Techniques and Concepts of High-Energy Physics V

Techniques and Concepts of High-Energy Physics V PDF Author: Thomas Ferbel
Publisher: Springer Science & Business Media
ISBN: 1461580013
Category : Science
Languages : en
Pages : 508

Book Description
The fifth Advanced Study Institute (ASI) on Techniques and Concepts of High Energy Physics was held again at the Hotel on the Cay, in the scenic harbor of Christiansted, St. Croix, U. S. Virgin Islands. The ASI brought together a total of 71 participants, from 17 different countries. It was another great success, due to the dedication of the inspiring lecturers, the exceptional study body, and, of course, the beautiful setting.
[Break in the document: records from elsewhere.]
(* ===== verification/Chunk.v ===== *)
(** * From the log to chunk objects (viperblock.go)

    Consolidating a closed WAL segment (or a generation of shards): dedupe by
    SeqNum, sort, cut into chunks, seal, upload, and publish the new locations
    in the block map and the block store. *)

From S2P Require Import Prelude Words BlockMap BlockStore Crypto Paths Volume WAL.

Section chunk.
Context {A : AEAD}.

(** ** Chunk format *)

Definition ChunkHeaderSize : Z := 4 + 2 + 4.

Definition ChunkHeader (v : VB) : bytes :=
  ChunkMagic v ++ PutUint16 (Version v) ++ PutUint32 (BlockSize v).

(** Block [i] of the buffer, sealed under its own SeqNum and number. *)
Definition seal_block (v : VB) (mb : Block) (plaintext : bytes) : bytes :=
  Seal (makeNonce (b_SeqNum mb) (VolumeUUID v) DomainChunk) plaintext
       (block_aad (volumeNameHash v) (b_Block mb) (b_SeqNum mb)).

(** The sealed body; [None] when the buffer is too short for the blocks. *)
Fixpoint seal_body (v : VB) (chunkBuffer : bytes) (matchedBlocks : list Block) : option bytes :=
  match matchedBlocks with
  | [] => Some []
  | mb :: rest =>
      if blen chunkBuffer <? BlockSize v then None
      else
        match seal_body v (drop (Z.to_nat (BlockSize v)) chunkBuffer) rest with
        | None => None
        | Some sealed => Some (seal_block v mb (slice chunkBuffer 0 (BlockSize v)) ++ sealed)
        end
  end.

Definition chunk_body (v : VB) (chunkBuffer : bytes) (matchedBlocks : list Block) : option bytes :=
  if EncryptionEnabled v then seal_body v chunkBuffer matchedBlocks else Some chunkBuffer.

(** ** Publishing a chunk *)

(** The maximal runs of consecutive blocks, each with the index of its first. *)
Fixpoint group_runs (runStart : Z) (first : Block) (more : list Block) (prev : Block) (i : Z)
    (l : list Block) : list (Z * (Block * list Block)) :=
  match l with
  | [] => [(runStart, (first, more))]
  | b :: l' =>
      if b_Block b =? u64 (b_Block prev + 1)
      then group_runs runStart first (more ++ [b]) b (i + 1) l'
      else (runStart, (first, more)) :: group_runs i b [] b (i + 1) l'
  end.
Definition runs_of (matchedBlocks : list Block) : list (Z * (Block * list Block)) :=
  match matchedBlocks with
  | [] => []
  | b :: l => group_runs 0 b [] b 1 l
  end.

(** The map entry of one run. *)
Definition run_lookup (chunkIndex headerLen stride runStart : Z) (first : Block) (more : list Block)
    : BlockLookup :=
  let seqNums := b_SeqNum <$> (first :: more) in
  {| bl_SeqNums := seqNums; bl_StartBlock := b_Block first; bl_ObjectID := chunkIndex;
     bl_SeqNum := b_SeqNum first;
     bl_ObjectOffset := SafeIntToUint32 (headerLen + runStart * stride);
     bl_NumBlocks := SafeIntToUint16 (Z.of_nat (length seqNums)) |}.

Definition refcounts (v : VB) : refcount := if GCEnabled v then Some (gcRefcount v) else None.

(** A run older than what the map has: the uploaded chunk becomes a GC candidate. *)
Definition reject_run (chunkIndex : Z) (v : VB) : VB :=
  if GCEnabled v then
    match gcRefcount v !! chunkIndex with
    | None => v <| gcRefcount := <[chunkIndex := 0]> (gcRefcount v) |>
    | Some _ => v
    end
  else v.

Definition accept_run (newBlock : BlockLookup) (v : VB) : VB :=
  let '(m, rc) := insertCoalescedLocked newBlock (blockStride v) (BlocksToObject v, refcounts v) in
  let v := v <| BlocksToObject := m |> <| gcRefcount := default (gcRefcount v) rc |> in
  if UseBlockStore v then
    let n := Z.of_nat (length (bl_SeqNums newBlock)) in
    let blocks := (fun i => u64 (bl_StartBlock newBlock + i)) <$> seqZ 0 n in
    v <| BStore := (MarkPersistedRange blocks (bl_ObjectID newBlock) (bl_ObjectOffset newBlock)
                      (blockStride v) (bl_SeqNums newBlock) (BStore v)).2 |>
  else v.

Definition commit_run (chunkIndex : Z) (v : VB) (r : Z * (Block * list Block)) : VB :=
  let '(runStart, (first, more)) := r in
  let newBlock := run_lookup chunkIndex ChunkHeaderSize (blockStride v) runStart first more in
  match resolveBlockLookup (BlocksToObject v) (b_Block first) with
  | Some (oldBlock, _) =>
      if bl_SeqNum newBlock <=? bl_SeqNum oldBlock then reject_run chunkIndex v
      else accept_run newBlock v
  | None => accept_run newBlock v
  end.

(** Uploaded blocks leave [PendingBackendWrites] and the backpressure counter. *)
Definition release_pending (matchedBlocks : list Block) (v : VB) : VB :=
  let matched b := bool_decide (b_Block b ∈ b_Block <$> matchedBlocks) in
  let freed := List.filter matched (PendingBackendWrites v) in
  v <| PendingBackendWrites := List.filter (fun b => negb (matched b)) (PendingBackendWrites v) |>
    <| pendingBytes := pendingBytes v - sumZ ((fun b => blen (b_Data b)) <$> freed) |>.

(** Up to and including the upload; the chunk's ObjectID. *)
Definition put_chunk (chunkBuffer : bytes) (matchedBlocks : list Block) : M Z :=
  do v <- get;
  let chunkIndex := ObjectNum v in
  run modify (fun v => v <| ObjectNum := u64 (ObjectNum v + 1) |>);
  match chunk_body v chunkBuffer matchedBlocks with
  | None => throw plain
  | Some body =>
      run backend_Write FileTypeChunk chunkIndex (ChunkHeader v) body;
      ret chunkIndex
  end.

(** After the upload: the pending list, then the map under its lock. *)
Definition commit_chunk (chunkIndex : Z) (matchedBlocks : list Block) (v : VB) : VB :=
  (fold_left (commit_run chunkIndex) (runs_of matchedBlocks) (release_pending matchedBlocks v))
    <| bto_dirty := true |>.

Definition createChunkFile (chunkBuffer : bytes) (matchedBlocks : list Block) : M unit :=
  do chunkIndex <- put_chunk chunkBuffer matchedBlocks;
  modify (commit_chunk chunkIndex matchedBlocks).

(** ** Consolidation *)

(** Highest SeqNum per block; the first of equals wins. *)
Definition dedup_step (m : gmap Z Block) (b : Block) : gmap Z Block :=
  match m !! b_Block b with
  | Some existing => if b_SeqNum existing <? b_SeqNum b then <[b_Block b := b]> m else m
  | None => <[b_Block b := b]> m
  end.
Definition dedup (blocks : list Block) : gmap Z Block := fold_left dedup_step blocks ∅.

Definition sortedBlocks (blocks : list Block) : list Block :=
  let m := dedup blocks in
  omap (fun k => m !! k) (merge_sort Z.le (map_to_list m).*1).

(** Filling chunk buffers of at least [objSize] bytes; the last may be smaller. *)
Fixpoint cut_chunks (objSize : Z) (chunkBuffer : bytes) (matchedBlocks : list Block) (l : list Block)
    : list (bytes * list Block) :=
  match l with
  | [] => if 0 <? blen chunkBuffer then [(chunkBuffer, matchedBlocks)] else []
  | b :: l' =>
      let buf := chunkBuffer ++ b_Data b in
      let mb := matchedBlocks ++ [mkBlock [] (b_SeqNum b) (b_Block b) 0 0] in
      if objSize <=? blen buf then (buf, mb) :: cut_chunks objSize [] [] l'
      else cut_chunks objSize buf mb l'
  end.

Definition chunk_jobs (v : VB) (blocks : list Block) : list (bytes * list Block) :=
  cut_chunks (ObjBlockSize v) [] [] (sortedBlocks blocks).

(** How the worker pool happened to run: the order in which the uploads of one
    drain took effect, and which of the jobs still queued when the first one
    failed ran as well. *)
Record Sched := mkSched {
  reorder : list (bytes * list Block) -> list (bytes * list Block);
  late : list bool
}.
Definition sched_ok (sc : Sched) : Prop := forall jobs, reorder sc jobs ≡ₚ jobs.
(** One worker, and nothing runs after a failure. *)
Definition serial : Sched := mkSched id [].

(** The jobs left when one has failed; their own errors are dropped. *)
Fixpoint late_jobs (late : list bool) (jobs : list (bytes * list Block)) : M unit :=
  match late, jobs with
  | runs :: late', (buf, mb) :: jobs' =>
      run (if runs : bool then (run try (createChunkFile buf mb); ret tt) else ret tt);
      late_jobs late' jobs'
  | _, _ => ret tt
  end.

(** submit every job, then wait: the first error, if any. *)
Fixpoint upload_jobs (late : list bool) (jobs : list (bytes * list Block)) : M unit :=
  match jobs with
  | [] => ret tt
  | (buf, mb) :: jobs' =>
      do r <- try (createChunkFile buf mb);
      match r with
      | Ok _ => upload_jobs late jobs'
      | Err e => run late_jobs late jobs'; throw e
      end
  end.

Definition parallelUploader (sc : Sched) (jobs : list (bytes * list Block)) : M unit :=
  upload_jobs (late sc) (reorder sc jobs).

Definition wal_path (v : VB) (n : Z) : string :=
  (wal_BaseDir (vb_WAL v) +:+ "/" +:+ GetFilePath FileTypeWALChunk n (GetVolume v))%string.

(** *** The sharded log *)

Definition shard_sizes (v : VB) : M Z :=
  (fix go (l : list (option string)) : M Z :=
     match l with
     | [] => ret 0
     | None :: l' => go l'
     | Some f :: l' =>
         do r <- try (file_size f);
         do rest <- go l';
         ret (match r with Ok n => n + rest | Err _ => rest end)
     end) (ShardWAL v).

Definition close_all_shards : M unit :=
  mfor (seqZ 0 NumShards) (fun i =>
    do v <- get;
    match ShardWAL v !! Z.to_nat i with
    | Some (Some _) =>
        run try os_call; (* Sync *)
        run try os_call; (* Close *)
        modify (set_shard i None)
    | _ => ret tt
    end).

Definition open_next_shards (v : VB) (nextWalNum : Z) (header : bytes) : M unit :=
  mfor (seqZ 0 NumShards) (fun i =>
    let filename := shard_path v nextWalNum i in
    run os_call; (* os.MkdirAll *)
    run os_OpenAppend filename;
    do w <- file_append filename header;
    match w.2 with
    | Some e => run try os_call; throw e
    | None => modify (set_shard i (Some filename))
    end).

(** Every shard is read before the first error is looked at. *)
Fixpoint read_shards (v : VB) (walNum : Z) (ids : list Z) : M (list (result error (list Block))) :=
  match ids with
  | [] => ret []
  | i :: ids' =>
      do r <- try (os_ReadFile (shard_path v walNum i));
      let blocks := match r with
                    | Ok raw => shard_blocks v (Some raw)
                    | Err e => if errors_Is e ErrNotExist then shard_blocks v None else Err e
                    end in
      do rest <- read_shards v walNum ids';
      ret (blocks :: rest)
  end.

Fixpoint concat_results (l : list (result error (list Block))) : result error (list Block) :=
  match l with
  | [] => Ok []
  | r :: l' => let? bs := r in let? rest := concat_results l' in Ok (bs ++ rest)
  end.

Definition WriteShardedWALToChunkCtx (sc : Sched) (force : bool) : M unit :=
  do v <- get;
  if negb (List.existsb (fun f => bool_decide (f <> None)) (ShardWAL v)) then ret tt
  else
    let currentWALNum := ShardWallNum v in
    do totalSize <- (if force then ret (ObjBlockSize v) else shard_sizes v);
    if totalSize <? ObjBlockSize v then ret tt
    else
      run close_all_shards;
      run modify (fun v => v <| ShardWallNum := u64 (ShardWallNum v + 1) |>);
      do t <- get_now;
      run open_next_shards v (u64 (currentWALNum + 1)) (WALHeader v t);
      do results <- read_shards v currentWALNum (seqZ 0 NumShards);
      do allBlocks <- of_result (concat_results results);
      match allBlocks with
      | [] => ret tt
      | _ => parallelUploader sc (chunk_jobs v allBlocks)
      end.

(** *** The single-file log *)

Definition WriteWALToChunkCtx (sc : Sched) (force : bool) : M unit :=
  do v <- get;
  if UseShardedWAL v then WriteShardedWALToChunkCtx sc force
  else
    match last (DB (vb_WAL v)) with
    | None => ret tt
    | Some pendingWAL =>
        let currentWALNum := WallNum (vb_WAL v) in
        let closed := wal_closed (vb_WAL v) in
        do size <- (if force then ret (ObjBlockSize v) else if closed then throw plain else file_size pendingWAL);
        if size <? ObjBlockSize v then ret tt
        else
          run (if closed then throw plain else os_call); (* pendingWAL.Sync *)
          run try os_call; (* pendingWAL.Close *)
          run modify (fun v => v <| vb_WAL := (vb_WAL v) <| WallNum := u64 (WallNum (vb_WAL v) + 1) |>
                                                       <| wal_closed := true |> |>);
          run openWALLocked TheWAL (wal_path v (u64 (currentWALNum + 1)));
          do raw <- os_ReadFile (wal_path v currentWALNum);
          do blocks <- of_result (consolidated_blocks v raw);
          parallelUploader sc (chunk_jobs v blocks)
    end.

End chunk.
The primary support for the meeting was again provided by the Scientific Affairs Division of NATO. The ASI was cosponsored by the U.S. Department of Energy, by Fermilab, by the National Science Foundation, and by the University of Rochester. A special contribution from the Oliver S. and Jennie R. Donaldson Charitable Trust provided an important degree of flexibility, as well as support for worthy students from developing nations. As in the ca se of the previous ASI's, the scientific program was designed for advanced graduate students and recent PhD recipients in experimental particle physics. The present volume of lectures should complement the material published in the first four ASI's, and prove to be of value to a wider audience of physicists.

Statistical Methods for Data Analysis in Particle Physics

Statistical Methods for Data Analysis in Particle Physics PDF Author: Luca Lista
Publisher: Springer
ISBN: 3319628402
Category : Science
Languages : en
Pages : 257

Book Description
This concise set of course-based notes provides the reader with the main concepts and tools needed to perform statistical analyses of experimental data, in particular in the field of high-energy physics (HEP). First, the book provides an introduction to probability theory and basic statistics, mainly intended as a refresher from readers’ advanced undergraduate studies, but also to help them clearly distinguish between the Frequentist and Bayesian approaches and interpretations in subsequent applications. More advanced concepts and applications are gradually introduced, culminating in the chapter on both discoveries and upper limits, as many applications in HEP concern hypothesis testing, where the main goal is often to provide better and better limits so as to eventually be able to distinguish between competing hypotheses, or to rule out some of them altogether. Many worked-out examples will help newcomers to the field and graduate students alike understand the pitfalls involved in applying theoretical concepts to actual data. This new second edition significantly expands on the original material, with more background content (e.g. the Markov Chain Monte Carlo method, best linear unbiased estimator), applications (unfolding and regularization procedures, control regions and simultaneous fits, machine learning concepts) and examples (e.g. look-elsewhere effect calculation).